Many activities are so involved with local conditions that international cooperation either accomplishes little for their benefit or has a limited impact. This seems sometimes to have been forgotten.

· Organizations are now dividing their activities between headquarters and the regions or even countries themselves. From a realistic point of view, this tendency is quite understandable. However, the question is whether excessive multiplication of regional and international activities may not be harmful to the universal character of the organization and cause it to lose sight of the emphasis to be given to the world economy.

· When projects are the responsibility of more than one organization, cooperation and coordination mechanisms are necessary. To avoid the overloading of procedures and the overcomplicating of operations, should there not be more strictness about the precise responsibilities of each organization?

· Finally, the institutions created within FAO (divisions, branches, and so on), as well as those set up in accordance with Article VI or XIV of the Constitution, have an internal logic and a life of their own which are sometimes difficult to control. Their adjustment to the needs of the system as a whole poses problems in that it requires complicated mechanisms or periodic changes that are difficult to regulate if there is a desire to avoid a proliferation of activities that are inconsistent with the aims of the organization.

If I have endeavoured to avoid assessments and limit myself to a few reflections on some problems that may have arisen, this does not exclude my appreciation for many of the activities undertaken that were suited to the needs of the period involved be they inventories, statistics, or studies on production and consumption trends. On the whole, they appear to have been positive.
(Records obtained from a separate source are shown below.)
Definition BaseEnv : class := {|
  cname := "BaseEnv"; base := uvm_env;
  init := no_keys;
  build_phase self :=
    cdb_set None "TEST_CLK_PERIOD" (VInt 1) ;;
    cdb_set None "TEST_ITERATIONS" (VInt 50) ;;
    cdb_set None "TEST_BURST_LEN" (VInt 10) ;;
    cdb_set None "ICCM_BITS" (VInt 16) ;;
    create self "mem_seqr" sequencer "mem_seqr" [] ;;
    create self "mem_drv" MemDriver "mem_drv" [("dut", VTop)] ;;
    create self "mem_mon" MemMonitor "mem_mon" [("dut", VTop)] ;;
    create self "scoreboard" Scoreboard "scoreboard" [];
  connect_phase self :=
    connect_attrs self ["mem_drv"; "seq_item_port"] ["mem_seqr"; "seq_item_export"] ;;
    connect_attrs self ["mem_mon"; "ap"] ["scoreboard"; "fifo"; "analysis_export"] |}.

Definition BaseTest (env_class : class) : class := {|
  cname := "BaseTest"; base := uvm_test;
  init := no_keys;
  build_phase self :=
    create self "env" env_class "env" [];
  connect_phase _ := skip |}.

Definition start_clock (name : string) : E unit :=
  let* period := cdb_get None "TEST_CLK_PERIOD" in let* sig := cocotb_top name in skip.

Definition classes : list class := [MemDriver; MemMonitor; Scoreboard; BaseEnv].

Module TestReadwrite.

Definition TestReadWrite : test := {|
  test_class := BaseTest BaseEnv;
  end_of_elaboration_phase self :=
    setattr self "seq" (VNew "ReadWriteSequence") |}.

End TestReadwrite.

End IccmBench.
A distinguished delegate of France told me, in the 1960s, that the EEC countries would never have been able to conceive a Common Agricultural Policy had they not benefited from the work of FAO. The latest recommendations of UNCTAD's Tropical Timber Council concerning the setting up of regional tropical timber bureaux restate the proposals made by FAO to UNDP at the beginning of the 1970s. Many other examples could be cited. But I think particularly of the potential these activities have to address the last recommendation of COFO 84, "that every possible measure be taken in every country to accelerate the process of heightening political awareness of the critical importance for the future of mankind of adequate attention being given to the world's forests in the period to the year 2000 and beyond".

All past activities and experiences will need to be assessed without complacency, not only in and of themselves but also to serve as a starting-point for new activities. They need to take into account new requirements and even anticipate the future, consciously or unconsciously, as do certain societies described by the late biologist René Dubos in Célébration de la vie. These new activities, whatever the merits of national politicians and administrators, can be successful only if they can rely upon a competent and motivated international civil service that will, above all, need to overcome a certain disarray that I rightly or wrongly perceive today in the international organizations with which I am in contact. Its members will require the knowledge, the experience and the humility necessary to avoid falling prey to passing fashions or the quest for personal glory. Or - to borrow a conclusion from Albert Camus, the French philosopher who died in 1960, in the conclusion of his book The rebel - they will have to choose "the frugal and audacious thought, lucid action, and the generosity of the man who understands".